WOODLAND, Calif. – For a frantic few weeks, beekeepers from across the United States are ferrying billions of bees to California to rent them to almond growers who need the insects to pollinate the state’s most valuable crop. .

But as the almond trees begin to bloom, blanketing entire valleys in white and pink blossoms, begin the hive thefts that have become so prevalent that beekeepers are now turning to GPS tracking devices, surveillance cameras and other anti-theft technologies to protect valuable colonies.

In recent weeks, 1,036 beehives worth hundreds of thousands of dollars have been stolen from orchards in California, authorities said.

“It’s hard to express what it feels like to take care of your hives all year long only to have them stolen,” Claire Tauzer wrote on Facebook to publicize the award.

A day later, an anonymous informant led authorities to recover most of the boxes and a forklift stolen from Tauzer’s family business about 55 miles away on a rural property in Yolo County. A suspect has been arrested.

Investigators also found frames, those used to hold the honeycomb, belonging to Helio Medina, another beekeeper who lost 282 hives a year ago.

Medina said the theft devastated his apiary, so this year he placed GPS trackers inside the boxes. He also tied anti-theft cables around them and installed cameras nearby. As the almond blossoms approached and the beehives became more valuable, he drove on patrol through the orchards in the dark.

“We have to do what we can to protect ourselves. No one can help us,” Medina said.

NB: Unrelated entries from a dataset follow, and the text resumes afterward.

#[export] Instance attr_out_bytes : ByteValued AttrOut := {|
  layout := [U 8; U 4; U 4; U 8; U 8; U 8; U 8; U 8; U 8; U 4; U 4; U 4; U 4; U 4; U 4; U 4; U 4;
    U 4; U 4];
  to_fields x :=
    [ attr_out_attr_valid x; attr_out_attr_valid_nsec x; attr_out_dummy x;
      attr_ino (attr_out_attr x); attr_size (attr_out_attr x);
      attr_blocks (attr_out_attr x); attr_atime (attr_out_attr x);
      attr_mtime (attr_out_attr x); attr_ctime (attr_out_attr x);
      attr_atimensec (attr_out_attr x); attr_mtimensec (attr_out_attr x);
      attr_ctimensec (attr_out_attr x); attr_mode (attr_out_attr x);
      attr_nlink (attr_out_attr x); attr_uid (attr_out_attr x); attr_gid (attr_out_attr x);
      attr_rdev (attr_out_attr x); attr_blksize (attr_out_attr x);
      attr_flags (attr_out_attr x) ];
  of_fields l := match l with
    | [f_attr_valid; f_attr_valid_nsec; f_dummy; f_attr_ino; f_attr_size; f_attr_blocks;
      f_attr_atime; f_attr_mtime; f_attr_ctime; f_attr_atimensec; f_attr_mtimensec;
      f_attr_ctimensec; f_attr_mode; f_attr_nlink; f_attr_uid; f_attr_gid; f_attr_rdev;
      f_attr_blksize; f_attr_flags] =>
        Some {| attr_out_attr_valid := f_attr_valid;
             attr_out_attr_valid_nsec := f_attr_valid_nsec; attr_out_dummy := f_dummy;
             attr_out_attr := {| attr_ino := f_attr_ino; attr_size := f_attr_size;
             attr_blocks := f_attr_blocks; attr_atime := f_attr_atime;
             attr_mtime := f_attr_mtime; attr_ctime := f_attr_ctime;
             attr_atimensec := f_attr_atimensec; attr_mtimensec := f_attr_mtimensec;
             attr_ctimensec := f_attr_ctimensec; attr_mode := f_attr_mode;
             attr_nlink := f_attr_nlink; attr_uid := f_attr_uid; attr_gid := f_attr_gid;
             attr_rdev := f_attr_rdev; attr_blksize := f_attr_blksize;
             attr_flags := f_attr_flags |} |}
    | _ => None end;
|}.
#[export] Instance attr_out_laws : ByteValuedLaws AttrOut.
Proof. byte_valued_laws. Qed.

Record MknodIn := {
  mknod_in_mode : Z; mknod_in_rdev : Z; mknod_in_umask : Z; mknod_in_padding : Z;
}.

#[export] Instance mknod_in_bytes : ByteValued MknodIn := {|
  layout := [U 4; U 4; U 4; U 4];
  to_fields x :=
    [ mknod_in_mode x; mknod_in_rdev x; mknod_in_umask x; mknod_in_padding x ];
  of_fields l := match l with
    | [f_mode; f_rdev; f_umask; f_padding] =>
        Some {| mknod_in_mode := f_mode; mknod_in_rdev := f_rdev;
             mknod_in_umask := f_umask; mknod_in_padding := f_padding |}
    | _ => None end;
|}.
#[export] Instance mknod_in_laws : ByteValuedLaws MknodIn.
Proof. byte_valued_laws. Qed.

Record MkdirIn := {
  mkdir_in_mode : Z; mkdir_in_umask : Z;
}.

#[export] Instance mkdir_in_bytes : ByteValued MkdirIn := {|
  layout := [U 4; U 4];
  to_fields x :=
    [ mkdir_in_mode x; mkdir_in_umask x ];
  of_fields l := match l with
    | [f_mode; f_umask] =>
        Some {| mkdir_in_mode := f_mode; mkdir_in_umask := f_umask |}
    | _ => None end;
|}.
#[export] Instance mkdir_in_laws : ByteValuedLaws MkdirIn.
Proof. byte_valued_laws. Qed.

Record RenameIn := {
  rename_in_newdir : Z;
}.

#[export] Instance rename_in_bytes : ByteValued RenameIn := {|
  layout := [U 8];
  to_fields x :=
    [ rename_in_newdir x ];
  of_fields l := match l with
    | [f_newdir] =>
        Some {| rename_in_newdir := f_newdir |}
    | _ => None end;
|}.
#[export] Instance rename_in_laws : ByteValuedLaws RenameIn.
Proof. byte_valued_laws. Qed.

Record Rename2In := {
  rename2_in_newdir : Z; rename2_in_flags : Z; rename2_in_padding : Z;
}.

#[export] Instance rename2_in_bytes : ByteValued Rename2In := {|
  layout := [U 8; U 4; U 4];
  to_fields x :=
    [ rename2_in_newdir x; rename2_in_flags x; rename2_in_padding x ];
  of_fields l := match l with
    | [f_newdir; f_flags; f_padding] =>
        Some {| rename2_in_newdir := f_newdir; rename2_in_flags := f_flags;
             rename2_in_padding := f_padding |}
    | _ => None end;
|}.
#[export] Instance rename2_in_laws : ByteValuedLaws Rename2In.
Proof. byte_valued_laws. Qed.

Record LinkIn := {
  link_in_oldnodeid : Z;
}.

#[export] Instance link_in_bytes : ByteValued LinkIn := {|
  layout := [U 8];
  to_fields x :=
    [ link_in_oldnodeid x ];
  of_fields l := match l with
    | [f_oldnodeid] =>
        Some {| link_in_oldnodeid := f_oldnodeid |}
    | _ => None end;
|}.
#[export] Instance link_in_laws : ByteValuedLaws LinkIn.
Proof. byte_valued_laws. Qed.

Record SetattrIn := {
  setattr_in_valid : Z; setattr_in_padding : Z; setattr_in_fh : Z; setattr_in_size : Z;
  setattr_in_lock_owner : Z; setattr_in_atime : Z; setattr_in_mtime : Z;
  setattr_in_ctime : Z; setattr_in_atimensec : Z; setattr_in_mtimensec : Z;
  setattr_in_ctimensec : Z; setattr_in_mode : Z; setattr_in_unused4 : Z;
  setattr_in_uid : Z; setattr_in_gid : Z; setattr_in_unused5 : Z;
}.

#[export] Instance setattr_in_bytes : ByteValued SetattrIn := {|
  layout := [U 4; U 4; U 8; U 8; U 8; U 8; U 8; U 8; U 4; U 4; U 4; U 4; U 4; U 4; U 4; U 4];
  to_fields x :=
    [ setattr_in_valid x; setattr_in_padding x; setattr_in_fh x; setattr_in_size x;
      setattr_in_lock_owner x; setattr_in_atime x; setattr_in_mtime x; setattr_in_ctime x;
      setattr_in_atimensec x; setattr_in_mtimensec x; setattr_in_ctimensec x;
      setattr_in_mode x; setattr_in_unused4 x; setattr_in_uid x; setattr_in_gid x;
      setattr_in_unused5 x ];
  of_fields l := match l with
    | [f_valid; f_padding; f_fh; f_size; f_lock_owner; f_atime; f_mtime; f_ctime;
      f_atimensec; f_mtimensec; f_ctimensec; f_mode; f_unused4; f_uid; f_gid; f_unused5] =>
        Some {| setattr_in_valid := f_valid; setattr_in_padding := f_padding;
             setattr_in_fh := f_fh; setattr_in_size := f_size;
             setattr_in_lock_owner := f_lock_owner; setattr_in_atime := f_atime;
             setattr_in_mtime := f_mtime; setattr_in_ctime := f_ctime;
             setattr_in_atimensec := f_atimensec; setattr_in_mtimensec := f_mtimensec;
             setattr_in_ctimensec := f_ctimensec; setattr_in_mode := f_mode;
             setattr_in_unused4 := f_unused4; setattr_in_uid := f_uid;
             setattr_in_gid := f_gid; setattr_in_unused5 := f_unused5 |}
    | _ => None end;
|}.
#[export] Instance setattr_in_laws : ByteValuedLaws SetattrIn.
Proof. byte_valued_laws. Qed.

Record OpenIn := {
  open_in_flags : Z; open_in_open_flags : Z;
}.

#[export] Instance open_in_bytes : ByteValued OpenIn := {|
  layout := [U 4; U 4];
  to_fields x :=
    [ open_in_flags x; open_in_open_flags x ];
  of_fields l := match l with
    | [f_flags; f_open_flags] =>
        Some {| open_in_flags := f_flags; open_in_open_flags := f_open_flags |}
    | _ => None end;
|}.
#[export] Instance open_in_laws : ByteValuedLaws OpenIn.
Proof. byte_valued_laws. Qed.

Record CreateIn := {
  create_in_flags : Z; create_in_mode : Z; create_in_umask : Z; create_in_open_flags : Z;
}.

#[export] Instance create_in_bytes : ByteValued CreateIn := {|
  layout := [U 4; U 4; U 4; U 4];
  to_fields x :=
    [ create_in_flags x; create_in_mode x; create_in_umask x; create_in_open_flags x ];
  of_fields l := match l with
    | [f_flags; f_mode; f_umask; f_open_flags] =>
        Some {| create_in_flags := f_flags; create_in_mode := f_mode;
             create_in_umask := f_umask; create_in_open_flags := f_open_flags |}
    | _ => None end;
|}.
#[export] Instance create_in_laws : ByteValuedLaws CreateIn.
Proof. byte_valued_laws. Qed.

Record OpenOut := {
  open_out_fh : Z; open_out_open_flags : Z; open_out_padding : Z;
}.

#[export] Instance open_out_bytes : ByteValued OpenOut := {|
  layout := [U 8; U 4; U 4];
  to_fields x :=
    [ open_out_fh x; open_out_open_flags x; open_out_padding x ];
  of_fields l := match l with
    | [f_fh; f_open_flags; f_padding] =>
        Some {| open_out_fh := f_fh; open_out_open_flags := f_open_flags;
             open_out_padding := f_padding |}
    | _ => None end;
|}.
#[export] Instance open_out_laws : ByteValuedLaws OpenOut.
Proof. byte_valued_laws. Qed.

Record ReleaseIn := {
  release_in_fh : Z; release_in_flags : Z; release_in_release_flags : Z;
  release_in_lock_owner : Z;
}.

#[export] Instance release_in_bytes : ByteValued ReleaseIn := {|
  layout := [U 8; U 4; U 4; U 8];
  to_fields x :=
    [ release_in_fh x; release_in_flags x; release_in_release_flags x;
      release_in_lock_owner x ];
  of_fields l := match l with
    | [f_fh; f_flags; f_release_flags; f_lock_owner] =>
        Some {| release_in_fh := f_fh; release_in_flags := f_flags;
             release_in_release_flags := f_release_flags;
             release_in_lock_owner := f_lock_owner |}
    | _ => None end;
|}.
#[export] Instance release_in_laws : ByteValuedLaws ReleaseIn.
Proof. byte_valued_laws. Qed.

Record FlushIn := {
  flush_in_fh : Z; flush_in_unused : Z; flush_in_padding : Z; flush_in_lock_owner : Z;
}.

#[export] Instance flush_in_bytes : ByteValued FlushIn := {|
  layout := [U 8; U 4; U 4; U 8];
  to_fields x :=
    [ flush_in_fh x; flush_in_unused x; flush_in_padding x; flush_in_lock_owner x ];
  of_fields l := match l with
    | [f_fh; f_unused; f_padding; f_lock_owner] =>
        Some {| flush_in_fh := f_fh; flush_in_unused := f_unused;
             flush_in_padding := f_padding; flush_in_lock_owner := f_lock_owner |}
    | _ => None end;
|}.
#[export] Instance flush_in_laws : ByteValuedLaws FlushIn.
Proof. byte_valued_laws. Qed.

Record ReadIn := {
  read_in_fh : Z; read_in_offset : Z; read_in_size : Z; read_in_read_flags : Z;
  read_in_lock_owner : Z; read_in_flags : Z; read_in_padding : Z;
}.

#[export] Instance read_in_bytes : ByteValued ReadIn := {|
  layout := [U 8; U 8; U 4; U 4; U 8; U 4; U 4];
  to_fields x :=
    [ read_in_fh x; read_in_offset x; read_in_size x; read_in_read_flags x;
      read_in_lock_owner x; read_in_flags x; read_in_padding x ];
  of_fields l := match l with
    | [f_fh; f_offset; f_size; f_read_flags; f_lock_owner; f_flags; f_padding] =>
        Some {| read_in_fh := f_fh; read_in_offset := f_offset; read_in_size := f_size;
             read_in_read_flags := f_read_flags; read_in_lock_owner := f_lock_owner;
             read_in_flags := f_flags; read_in_padding := f_padding |}
    | _ => None end;
|}.
#[export] Instance read_in_laws : ByteValuedLaws ReadIn.
Proof. byte_valued_laws. Qed.

Record WriteIn := {
  write_in_fh : Z; write_in_offset : Z; write_in_size : Z; write_in_write_flags : Z;
  write_in_lock_owner : Z; write_in_flags : Z; write_in_padding : Z;
}.

#[export] Instance write_in_bytes : ByteValued WriteIn := {|
  layout := [U 8; U 8; U 4; U 4; U 8; U 4; U 4];
  to_fields x :=
    [ write_in_fh x; write_in_offset x; write_in_size x; write_in_write_flags x;
      write_in_lock_owner x; write_in_flags x; write_in_padding x ];
  of_fields l := match l with
    | [f_fh; f_offset; f_size; f_write_flags; f_lock_owner; f_flags; f_padding] =>
        Some {| write_in_fh := f_fh; write_in_offset := f_offset; write_in_size := f_size;
             write_in_write_flags := f_write_flags; write_in_lock_owner := f_lock_owner;
             write_in_flags := f_flags; write_in_padding := f_padding |}
    | _ => None end;
|}.
#[export] Instance write_in_laws : ByteValuedLaws WriteIn.
Proof. byte_valued_laws. Qed.

Record WriteOut := {
  write_out_size : Z; write_out_padding : Z;
}.

#[export] Instance write_out_bytes : ByteValued WriteOut := {|
  layout := [U 4; U 4];
  to_fields x :=
    [ write_out_size x; write_out_padding x ];
  of_fields l := match l with
    | [f_size; f_padding] =>
        Some {| write_out_size := f_size; write_out_padding := f_padding |}
    | _ => None end;
|}.
#[export] Instance write_out_laws : ByteValuedLaws WriteOut.
Proof. byte_valued_laws. Qed.

Record StatfsOut := {
  statfs_out_st : Kstatfs;
}.

#[export] Instance statfs_out_bytes : ByteValued StatfsOut := {|
  layout := [U 8; U 8; U 8; U 8; U 8; U 4; U 4; U 4; U 4; U 4; U 4; U 4; U 4; U 4; U 4];
  to_fields x :=
    [ kstatfs_blocks (statfs_out_st x); kstatfs_bfree (statfs_out_st x);
      kstatfs_bavail (statfs_out_st x); kstatfs_files (statfs_out_st x);
      kstatfs_ffree (statfs_out_st x); kstatfs_bsize (statfs_out_st x);
      kstatfs_namelen (statfs_out_st x); kstatfs_frsize (statfs_out_st x);
      kstatfs_padding (statfs_out_st x); kstatfs_spare_0 (statfs_out_st x);
      kstatfs_spare_1 (statfs_out_st x); kstatfs_spare_2 (statfs_out_st x);
      kstatfs_spare_3 (statfs_out_st x); kstatfs_spare_4 (statfs_out_st x);
      kstatfs_spare_5 (statfs_out_st x) ];
  of_fields l := match l with
    | [f_st_blocks; f_st_bfree; f_st_bavail; f_st_files; f_st_ffree; f_st_bsize;
      f_st_namelen; f_st_frsize; f_st_padding; f_st_spare_0; f_st_spare_1; f_st_spare_2;
      f_st_spare_3; f_st_spare_4; f_st_spare_5] =>
        Some {| statfs_out_st := {| kstatfs_blocks := f_st_blocks;
             kstatfs_bfree := f_st_bfree; kstatfs_bavail := f_st_bavail;
             kstatfs_files := f_st_files; kstatfs_ffree := f_st_ffree;
             kstatfs_bsize := f_st_bsize; kstatfs_namelen := f_st_namelen;
             kstatfs_frsize := f_st_frsize; kstatfs_padding := f_st_padding;
             kstatfs_spare_0 := f_st_spare_0; kstatfs_spare_1 := f_st_spare_1;
             kstatfs_spare_2 := f_st_spare_2; kstatfs_spare_3 := f_st_spare_3;
             kstatfs_spare_4 := f_st_spare_4; kstatfs_spare_5 := f_st_spare_5 |} |}
    | _ => None end;
|}.
#[export] Instance statfs_out_laws : ByteValuedLaws StatfsOut.
Proof. byte_valued_laws. Qed.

Demand for bees has steadily increased over the past 20 years, as the popularity of this healthy, crunchy nut has made California the largest almond producer in the world. As a result, the area of ​​land used for growing almonds has more than doubled to about 1.3 million acres.

This year, a survey of commercial beekeepers estimated that it would take 90% of bee colonies in the United States to pollinate all almond orchards.

“That means beekeepers are coming from as far away as New York and Florida, and to get them here, pollinator costs have to go up,” said Brittney Goodrich, an agricultural economist at the University of California, Davis. .

Rowdy Jay Freeman, a Butte County sheriff’s detective who has been monitoring the thefts since 2013, turned to charge the bee robbers with felony cattle rustling.

Under California law, theft of property worth $950 or less is classified as a misdemeanor. But stealing any agricultural product worth at least $250 is considered a crime.

“Stealing one or 10 or 100 hives would result in the same charge,” he said.